Un début bobo
Le début du film est très agaçant. Déjà parce qu’il nous fait nous remémorer le confinement qu’on nous a imposé et qui a tant fait de dégâts. Et puis cette famille séparée est vraiment énervante, caricature de bobos filmés en noir et blanc dans les beaux quartiers germano-pratins de Paris. Et puis, peu à peu, on s’habitue et on finirait presque par s’émerveiller, enfin n’exagérons rien mais le quatrième long-métrage d’Arnaud Viard est plus qu’honnête, d’autant qu’on lui doit, en 2020, Je voudrais que quelqu’un m’attende quelque part. Il faut dire qu’il sait utiliser une caméra et filmer des visages, surtout son visage et sa solitude et son désarroi. Et c’est quand apparaît le visage de Marianne Denicourt en pharmacienne douce et sexy que le film s’illumine. Après les chicaneries insupportables qui sont devenues le leitmotiv des films français contemporains d’un couple séparé qui se partage la garde des enfants, avec une Romane Bohringer pas vraiment à son avantage en épouse séparée quérulente, le film bascule enfin dans une sorte de romance sentimentale que n’aurait pas reniée un réalisateur américain des années 1970.
Vivre reclus
On l’aura compris, l’intrigue est très mince : à Paris, dans la stupeur du premier confinement, Arnaud, séparé d’Isabelle et papa de Cléo et Melvil, va profiter de cette parenthèse pour prendre soin de ses enfants et faire le point sur sa vie, ce qui le conduit aux souvenirs mais aussi à l’avenir… L’avenir, c’est peut-être Marianne, la pharmacienne du quartier. Ses yeux sont verts, et derrière la vitre en plexiglas, une attirance va naître. Mais Arnaud Viard – qui est aussi acteur du film – a le don de transformer ce petit scénario en film quasiment autobiographique car, ainsi qu’il le déclare lui-même dans le dossier de presse du film : « D’abord, je dois expliquer la situation dans laquelle je me trouvais ce lundi 16 mars 2020 lorsque Emmanuel Macron a prononcé à plusieurs reprises : Nous sommes en guerre. Je m’étais séparé de ma femme récemment, et louais un deux pièces proche de notre ancien domicile où vivent désormais mes 2 enfants, Cléo et Melvil, avec leur mère. Pour beaucoup de parents séparés, avec des enfants petits, cela été une période un peu éprouvante mais aussi très forte. Assez vite, je me suis dit que j’allais profiter de cette période pour filmer mon quartier de Saint-Germain-des-Prés.. Au moment de l’annonce du confinement, nous n’avons eu d’autres choix, mon ex-femme et moi, que de rester à Paris. Elle, en télétravail et moi, confiné dans mon deux pièces. »

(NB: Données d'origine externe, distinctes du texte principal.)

(* ===== verification/Instances.v ===== *)
(** * A concrete runtime

    Instances of the parameters of the model, used to run the pallets on
    concrete inputs: balances kept in two maps, [Perbill] by integer
    arithmetic, the relay manager and the offence handler of this development,
    and a set of small constants. The laws assumed of the balances and of
    [Perbill] hold of them. *)

From S2P Require Import Prelude Errors Primitives StakingTypes Offences RelayManager.
Local Open Scope Z_scope.
Local Open Scope frame_scope.

(** ** [Perbill] *)

#[export] Instance perbill_ops : PerbillOps := {
  from_parts n := Z.min n ACCURACY;
  from_percent n := Z.min n 100 * 10000000;
  from_rational p q := if q =? 0 then ACCURACY else Z.min (p * ACCURACY / q) ACCURACY;
  perbill_mul p x := (p * x + ACCURACY / 2) / ACCURACY
}.

#[export] Instance perbill_laws : PerbillLaws.
Proof.
  split.
  - done.
  - done.
  - intros p q Hp Hq. cbn. unfold ACCURACY. destruct (Z.eqb_spec q 0); [lia|].
    pose proof (Z.div_pos (p * 1000000000) q). lia.
  - intros p q Hp Hq. cbn. unfold ACCURACY. destruct (Z.eqb_spec q 0); [lia|].
    pose proof (Z.mul_div_le (p * 1000000000) q Hq). nia.
  - intros p x Hp Hx. cbn. unfold ACCURACY in *. change (1000000000 / 2) with 500000000.
    pose proof (Z.div_mod (p * x + 500000000) 1000000000 ltac:(lia)).
    pose proof (Z.mod_pos_bound (p * x + 500000000) 1000000000 ltac:(lia)). lia.
Qed.

(** ** Balances *)

Record Ledger : Type := mkLedger { free : gmap N Z; held : gmap N Z; issuance : Z }.
Definition free_of (c : Ledger) (a : AccountId) : Z := default 0 (free c !! a).
Definition held_of (c : Ledger) (a : AccountId) : Z := Z.max 0 (default 0 (held c !! a)).
Definition ledger_can (c : Ledger) (a : AccountId) (v : Z) : bool :=
  (0 <=? v) && (v <=? free_of c a).
Definition ledger_take (c : Ledger) (a : AccountId) (v : Z) : gmap N Z :=
  <[a := Z.max 0 (held_of c a - v)]> (held c).

#[export] Instance ledger_currency : Currency Ledger := {
  free_balance := free_of;
  reserved_balance := held_of;
  total_issuance := issuance;
  can_reserve := ledger_can;
  reserve c a v :=
    if ledger_can c a v
    then Some (mkLedger (<[a := free_of c a - v]> (free c)) (<[a := held_of c a + v]> (held c))
                 (issuance c))
    else None;
  unreserve c a v :=
    mkLedger (<[a := free_of c a + Z.min v (held_of c a)]> (free c)) (ledger_take c a v)
      (issuance c);
  slash_reserved c a v :=
    mkLedger (free c) (ledger_take c a v) (issuance c - Z.min v (held_of c a));
  deposit_into_existing c a v :=
    match free c !! a with
    | Some f => Some (v, mkLedger (<[a := f + v]> (free c)) (held c) (issuance c + v))
    | None => None
    end
}.

Lemma held_insert c f i a b v :
  held_of (mkLedger f (<[a := v]> (held c)) i) b =
    if decide (a = b) then Z.max 0 v else held_of c b.
Proof.
  unfold held_of. cbn. case_decide as E.
  - subst. by rewrite lookup_insert_eq.
  - by rewrite lookup_insert_ne.
Qed.

#[export] Instance ledger_laws : CurrencyLaws Ledger.
Proof.
  split; cbn.
  - intros c a. unfold held_of. lia.
  - intros c a v. destruct (ledger_can c a v); split; intros Hs; first [done | by destruct Hs].
  - intros c a v c' b. unfold ledger_can. destruct (Z.leb_spec 0 v), (v <=? free_of c a); try done.
    cbn. intros [= <-]. rewrite held_insert. unfold held_of. case_decide as E; subst; lia.
  - intros c a v b Hv. unfold ledger_take. rewrite held_insert. case_decide; subst; lia.
  - intros c a v b Hv. unfold ledger_take. rewrite held_insert. case_decide; subst; lia.
  - intros c a v r c' b. destruct (free c !! a); [|done]. by intros [= _ <-].
Qed.

(** ** The bridge pallets and the membership, reduced to the member list *)

Record Bridge : Type := mkBridge { br_members : list AccountId; br_prime : option AccountId;
  br_reports : list UnresponsivenessOffence }.
#[export] Instance bridge_env : RelayEnv Bridge := {
  relay_queue_replace_authority _ _ q := q;
  socket_queue_replace_authority _ _ q := q;
  registration_pool_replace_authority _ _ q := q;
  blaze_replace_authority _ _ q := q;
  members := br_members;
  put_members l q := mkBridge l (br_prime q) (br_reports q);
  prime := br_prime;
  put_prime a q := mkBridge (br_members q) (Some a) (br_reports q);
  change_members_sorted _ _ _ q := q;
  set_prime _ q := q;
  report_offence o q := mkBridge (br_members q) (br_prime q) (br_reports q ++ [o])
}.

Definition relay_start : RmStorage Bridge :=
  mkRmStorage Bridge 3 1 ∅ [] ∅ ∅ ∅ ∅ ∅ 1 1 ∅ ∅ ∅ true 0 ∅ (mkBridge [] None []) [].
Definition offences_start : OffencesStorage := mkOffencesStorage ∅ 5 1 1 true true [].

(** ** The constants of the staking pallet *)

#[export] Instance test_config : Config := {
  Cur := Ledger;
  Rm := RmStorage Bridge;
  Oh := OffencesStorage;
  oh_handler := Offences_handler;
  cfg_perbill := perbill_ops;
  monetary_governance o := match o with RootOrigin => true | _ => false end;
  annual_rate_to_round a n := if n =? 0 then None else Some (a / n);
  twox64 a := a;
  DefaultBlocksPerSession := 5;
  DefaultBlocksPerRound := 20;
  MinBlocksPerRound := 5;
  MaxBlocksPerRound := 1000;
  StorageCacheLifetimeInRounds := 3;
  LeaveCandidatesDelay := 2;
  CandidateBondLessDelay := 2;
  LeaveNominatorsDelay := 2;
  RevokeNominationDelay := 2;
  NominationBondLessDelay := 2;
  RewardPaymentDelay := 1;
  DefaultMaxSelectedFullCandidates := 2;
  DefaultMaxSelectedBasicCandidates := 2;
  MaxTopNominationsPerCandidate := 2;
  MaxBottomNominationsPerCandidate := 2;
  MaxNominationsPerNominator := 3;
  DefaultFullValidatorCommission_cfg := 100000000;
  DefaultBasicValidatorCommission_cfg := 50000000;
  MaxFullValidatorCommission_cfg := 200000000;
  MaxBasicValidatorCommission_cfg := 200000000;
  MinFullValidatorStk := 100;
  MinBasicValidatorStk := 50;
  MinFullCandidateStk := 100;
  MinBasicCandidateStk := 50;
  MinNomination := 5;
  MinNominatorStk := 10
}.

(** Accounts 1 to 40 own 1000 units each. *)
Definition rich : Ledger :=
  mkLedger (list_to_map ((fun n => (N.of_nat n, 1000)) <$> seq 1 40)) ∅ 40000.
Definition start : Storage :=
  mkStorage _ 0 default_round 3 100000000 50000000 200000000 200000000 4 2 2 0 ∅ ∅ ∅ ∅ ∅
    ∅ ∅ ∅ ∅ 1 ∅ 0 ∅ ∅ ∅ ∅ ∅ ∅ ∅ (mkInflationInfo (mkRange 0 0 0) (mkRange 0 0 0) (mkRange 0 0 0))
    ∅ ∅ 0 rich relay_start offences_start [].

(** The storage reached by calls that all succeed. *)
Fixpoint calls (l : list (P unit)) (s : Storage) : option Storage :=
  match l with
  | [] => Some s
  | m :: l' => match dispatch m s with (Done _, s') => calls l' s' | _ => None end
  end.
Definition after (l : list (P unit)) : Storage := default start (calls l start).
(** The calls succeed one after the other and lead to a storage with [Q]. *)
Definition reaches (l : list (P unit)) (Q : Storage -> Prop) : Prop :=
  match calls l start with Some s => Q s | None => False end.
Definition in_round (r : RoundIndex) : P unit :=
  mutate Round (fun i => i <| current_round_index := r |>).

(** A run known to succeed, with the storage it leads to. *)
Lemma done_run {S E} (m : M S E unit) s : (m s).1 = Done tt -> m s = (Done tt, (m s).2).
Proof. by destruct (m s) as [? ?]; intros [= ->]. Qed.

Espérer et aimer malgré le covid
Mais rassurez-vous, le film n’est pas consacré seulement au confinement. C’est un retour sur soi, une réflexion sur l’amour et le couple, sur le dur métier de scénariste et de réalisateur, sur la panne d’inspiration, sur l’enfermement forcé et tant d’autres choses encore. Il propose, en plus, une sorte de carnet intime, une sorte de Caro Diario en noir et blanc mais d’un homme confiné qui sent le désir et l’amour revenir en lui et c’est plutôt revigorant en cette période tragique que nous avons vécue et continuons de vivre de manière différente. Surtout lorsque le noir et blanc et le Paris désert évoquent un peu l’univers de Jean Eustache.